BEGIN
(** A synchronous logger of any type, created from fresh with a size below
    2048 MB, delivers a message to exactly the sinks of its type whose current
    level allows it, file first, and then flushes all of its sinks if the
    message is an error or worse; the levels of the two sinks are set
    independently; and after Uinit, which flushes, nothing is delivered. *)
Theorem message_delivery getenv from_str cores fails fileName type l size backups cl fl ml msg :
  (0 ≤ size < 2048)%Z → (∀ n b, fails fileName n b = None) → (lv_trace ≤ ml < lv_off)%Z →
  let start := (Init getenv from_str cores fails fileName type l size backups false;;
                setLogConsoleLevel cl;; setLogFileLevel fl) in
  let sent := (if has_file type && (fl <=? ml)%Z then [Wrote FileSink ml msg] else [])
              ++ (if has_console type && (cl <=? ml)%Z then [Wrote ConsoleSink ml msg] else []) in
  let flushed := (if has_file type then [Flushed FileSink] else [])
                 ++ (if has_console type then [Flushed ConsoleSink] else []) in
  ∃ s, start LoggerImpl_new = (Done tt, s) ∧
    (∃ s', log ml msg s = (Done tt, s') ∧
       emitted s' = sent ++ (if (lv_err <=? ml)%Z then flushed else [])) ∧
    (∀ order, ∃ s', (Uinit cores order;; log ml msg) s = (Done tt, s') ∧ emitted s' = flushed).
Proof.
  intros Hsize Hfails Hml start sent flushed.
  assert (∃ s, start LoggerImpl_new = (Done tt, s) ∧ pool s = [] ∧
    ∃ lg, logger_ s = Some lg ∧ lg_async lg = false ∧ lg_level lg = lv_trace ∧ lg_flush_on lg = lv_err ∧
      sinks_of s lg = (if has_file type then [(FileSink, fl)] else []) ++
                      (if has_console type then [(ConsoleSink, cl)] else []) ∧ emitted s = [])
    as (s & Hstart & Hpool & lg & Hlg & Has & Hlv & Hfo & Hsinks & Hem).
  { subst start. log_unfold. rewrite max_file_size_ok by done.
    destruct type; simpl; rewrite ?Hfails; simpl; (eexists; split; [reflexivity|]); (split; [reflexivity|]);
      unfold set_sink_level, sinks_of; simpl; (eexists; split; [reflexivity|]); simpl;
      repeat (rewrite ?lookup_alter_eq, ?lookup_insert_eq, ?lookup_alter_ne, ?lookup_insert_ne by done; simpl);
      done. }
  exists s. split; [done|].
  assert (Hflush : flush_events (sinks_of s lg) = flushed).
  { rewrite Hsinks. subst flushed. by destruct (has_file type), (has_console type). }
  split.
  - unfold log, modifyS. rewrite Hlg, Has. eexists. split; [done|]. simpl. rewrite Hem. simpl.
    unfold log_events. rewrite Hlv, Hfo, Hflush, Hsinks.
    assert ((ml <? lv_trace) = false)%Z as -> by (apply Z.ltb_ge; lia). unfold should_flush.
    assert ((ml =? lv_off) = false)%Z as -> by (apply Z.eqb_neq; lia). rewrite andb_true_r. f_equal.
    subst sent. rewrite !Z.leb_antisym.
    destruct (has_file type), (has_console type); simpl; rewrite ?app_nil_r;
      repeat destruct (_ <? _)%Z; done.
  - intros order. set (s1 := set_periodic None (set_logger None false (flush_logger lg s))).
    assert (Uinit cores order s = (Done tt, s1)) as Hu.
    { unfold Uinit. erewrite prog_bind_eq by reflexivity. rewrite Hlg.
      erewrite prog_bind_eq by reflexivity. apply pool_join_empty.
      simpl. unfold flush_logger. by rewrite Has. }
    rewrite (prog_bind_eq _ _ _ _ _ Hu). exists s1. split; [done|]. unfold s1, flush_logger.
    rewrite Has. simpl. by rewrite Hem, Hflush.
Qed.

(** Initialising twice without Uinit throws, but only after the working
    logger has been replaced by one with new sinks that spdlog does not know;
    an asynchronous logger cannot be created on a machine with fewer than four
    processors, and is undefined before the buffer size has been set; a size
    of 2048 MB or more overflows. *)
Theorem init_failures getenv from_str cores fails fileName type l size backups s :
  (∀ n b, fails fileName n b = None) →
  ((0 ≤ size < 2048)%Z → registered s = true →
     ∃ s' lg, Init getenv from_str cores fails fileName type l size backups false s
       = (Threw (SpdlogEx "logger with name 'Logger' already exists"), s') ∧
     logger_ s' = Some lg ∧ Forall (λ h, next_sink s ≤ h)%nat (lg_sinks lg)) ∧
  ((0 ≤ size < 2048)%Z → (0 ≤ cores < 4)%Z → is_Some (logBufferSize_ s) →
     (Init getenv from_str cores fails fileName type l size backups true s).1
       = Threw (SpdlogEx "invalid threads_n param")) ∧
  ((0 ≤ size < 2048)%Z → logBufferSize_ s = None →
     (Init getenv from_str cores fails fileName type l size backups true s).1
       = Undef "logBufferSize_ is not initialised") ∧
  ((2048 ≤ size)%Z → ∀ b,
     (Init getenv from_str cores fails fileName type l size backups b s).1 = Undef "signed overflow").
Proof.
  intros Hfails. split_and!.
  - intros Hsize Hreg. log_unfold. rewrite max_file_size_ok by done.
    destruct type; simpl; rewrite ?Hfails; simpl; rewrite Hreg; eexists _, _;
      (split; [reflexivity|]); (split; [reflexivity|]); simpl; repeat constructor; lia.
  - intros Hsize Hc [b Hb]. log_unfold. unfold init_thread_pool. log_unfold. rewrite max_file_size_ok by done.
    assert (cores / 4 = 0)%Z as Hdiv by (apply Z.div_small; lia).
    destruct type; simpl; rewrite ?Hfails; simpl; rewrite Hb, Hdiv; done.
  - intros Hsize Hb. log_unfold. unfold init_thread_pool. log_unfold. rewrite max_file_size_ok by done.
    destruct type; simpl; rewrite ?Hfails; simpl; by rewrite Hb.
  - intros Hsize b. log_unfold. by rewrite max_file_size_overflow.
Qed.

(** Whatever the calls of one rate-limited log line on a clock that does
    not go back, the first one logs, and two messages are never closer than
    the interval. *)
Theorem rate_limit_spacing key interval_ms t times m :
  (0 ≤ interval_ms)%Z → m !! key = None → StronglySorted Z.le (t :: times) →
  ∃ rest, accepted key interval_ms (t :: times) m = t :: rest ∧
    StronglySorted (λ a b, (a + 1000000 * interval_ms ≤ b)%Z) (t :: rest).
Proof.
  intros Hi Hm Hs. eexists. split; [simpl; unfold shouldLog; rewrite Hm; reflexivity|].
  destruct (accepted_after key interval_ms times (<[key := t]> m) t) as [Hall Hsorted];
    [done|apply lookup_insert_eq|done|]. by constructor.
Qed.

(** ** Witnesses *)

(** A console logger; then an asynchronous one on both sinks: the level of its
    console is raised after a message has been posted, and its pool does the
    rest when it is destroyed. *)
Definition demo_calls : list call :=
  [CFlushOnLevel 2; CInit "log/myapp.log" console 2 60 5 false; CLog 1 "quiet"; CLog 2 "hello";
   CUinit []; CLog 5 "lost"; CBufferSize 8192; CInit "log/myapp.log" both 1 60 5 true;
   CConsoleLevel 0; CLog 1 "kept"; CConsoleLevel 3; CPool 0; CPool 0; CLog 4 "last"; CUinit [0; 0]%nat].

Lemma logger_refines_witness :
  all_allowed (LogSpec.step (λ _, None) (λ _, 0%Z) 8 (λ _ _ _, None)) demo_calls LogSpec.initial ∧
  emitted (run_calls (forward (λ _, None) (λ _, 0%Z) 8 (λ _ _ _, None)) demo_calls LoggerImpl_new).2 =
    [Wrote ConsoleSink 2 "hello"; Flushed ConsoleSink; Flushed ConsoleSink; Wrote FileSink 1 "kept";
     Wrote FileSink 4 "last"; Wrote ConsoleSink 4 "last"; Flushed FileSink; Flushed ConsoleSink;
     Flushed FileSink; Flushed ConsoleSink].
Proof.
  assert (all_allowed (LogSpec.step (λ _, None) (λ _, 0%Z) 8 (λ _ _ _, None)) demo_calls LogSpec.initial)
    as Hall by repeat split.
  split; [exact Hall|].
  destruct (logger_refines (λ _, None) (λ _, 0%Z) 8 (λ _ _ _, None) demo_calls) as (_ & Hev & _);
    [lia|exact Hall|]. rewrite Hev. reflexivity.
Defined.
(** A logger that has been set up, with the sink [kd] once and nothing that
    holds back its informations. *)
Definition logs_info (kd : sink_kind) (s : LoggerImpl) : Prop :=
  ∃ lg sl, logger_ s = Some lg ∧ lg_async lg = false ∧ (lg_level lg ≤ lv_info)%Z ∧
    filter (λ p : sink_kind * Z, p.1 = kd) (sinks_of s lg) = [(kd, sl)] ∧ (sl ≤ lv_info)%Z.

Lemma written_app kd l l' : written kd (l ++ l') = written kd l ++ written kd l'.
Proof. apply omap_app. Qed.

Lemma written_flush kd sinks : written kd (flush_events sinks) = [].
Proof. induction sinks as [|p sinks IH]; [done|]. exact IH. Qed.

Lemma written_sinks kd l msg (sinks : list (sink_kind * Z)) :
  written kd (flat_map (λ p, if (l <? p.2)%Z then [] else [Wrote p.1 l msg]) sinks) =
  flat_map (λ p, if (l <? p.2)%Z then [] else [msg]) (filter (λ p : sink_kind * Z, p.1 = kd) sinks).
Proof.
  induction sinks as [|[k sl] sinks IH]; [done|].
  rewrite filter_cons. cbn [flat_map fst snd]. rewrite written_app, IH.
  destruct (l <? sl)%Z eqn:Hl; case_decide; cbn; rewrite ?Hl; [done..| |].
  - by rewrite decide_True.
  - by rewrite decide_False.
Qed.

Lemma info_written kd m s : logs_info kd s →
  ∃ s', LogStream lv_info m s = (Done tt, s') ∧ logs_info kd s' ∧
    written kd (emitted s') = written kd (emitted s) ++ [text_of m].
Proof.
  intros (lg & sl & Hlg & Has & Hl & Hf & Hsl). unfold LogStream, log, modifyS. rewrite Hlg, Has.
  eexists. split; [reflexivity|]. split; [exists lg, sl; done|].
  cbn [emitted set_emitted]. rewrite written_app. f_equal. unfold log_events.
  rewrite (proj2 (Z.ltb_ge _ _) Hl), written_app, written_sinks, Hf. cbn.
  rewrite (proj2 (Z.ltb_ge _ _) Hsl). case_match; [by rewrite written_flush|done].
Qed.

(** Printing ends, and the sink has then got exactly the messages of the
    device, in order. *)
Theorem messages_written kd l s : logs_info kd s →
  ∃ s', print_messages l s = (Done tt, s') ∧ logs_info kd s' ∧
    written kd (emitted s') = written kd (emitted s) ++ texts l.
Proof.
  revert s. induction l as [|m l IH]; intros s Hs.
  - exists s. split; [done|]. by rewrite app_nil_r.
  - destruct (info_written kd m s Hs) as (s1 & H1 & Hs1 & Hw1).
    destruct (IH s1 Hs1) as (s2 & H2 & Hs2 & Hw2). exists s2. split.
    + unfold print_messages. cbn [iterS]. by rewrite (prog_bind_eq _ _ _ _ _ H1).
    + split; [done|]. by rewrite Hw2, Hw1, <- app_assoc.
Qed.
END
# DESCRIPTION OF THE TASK:
Where the word "modifyS" appears in a line of the entries above, count that line; give only the number.

# OUTPUT:
2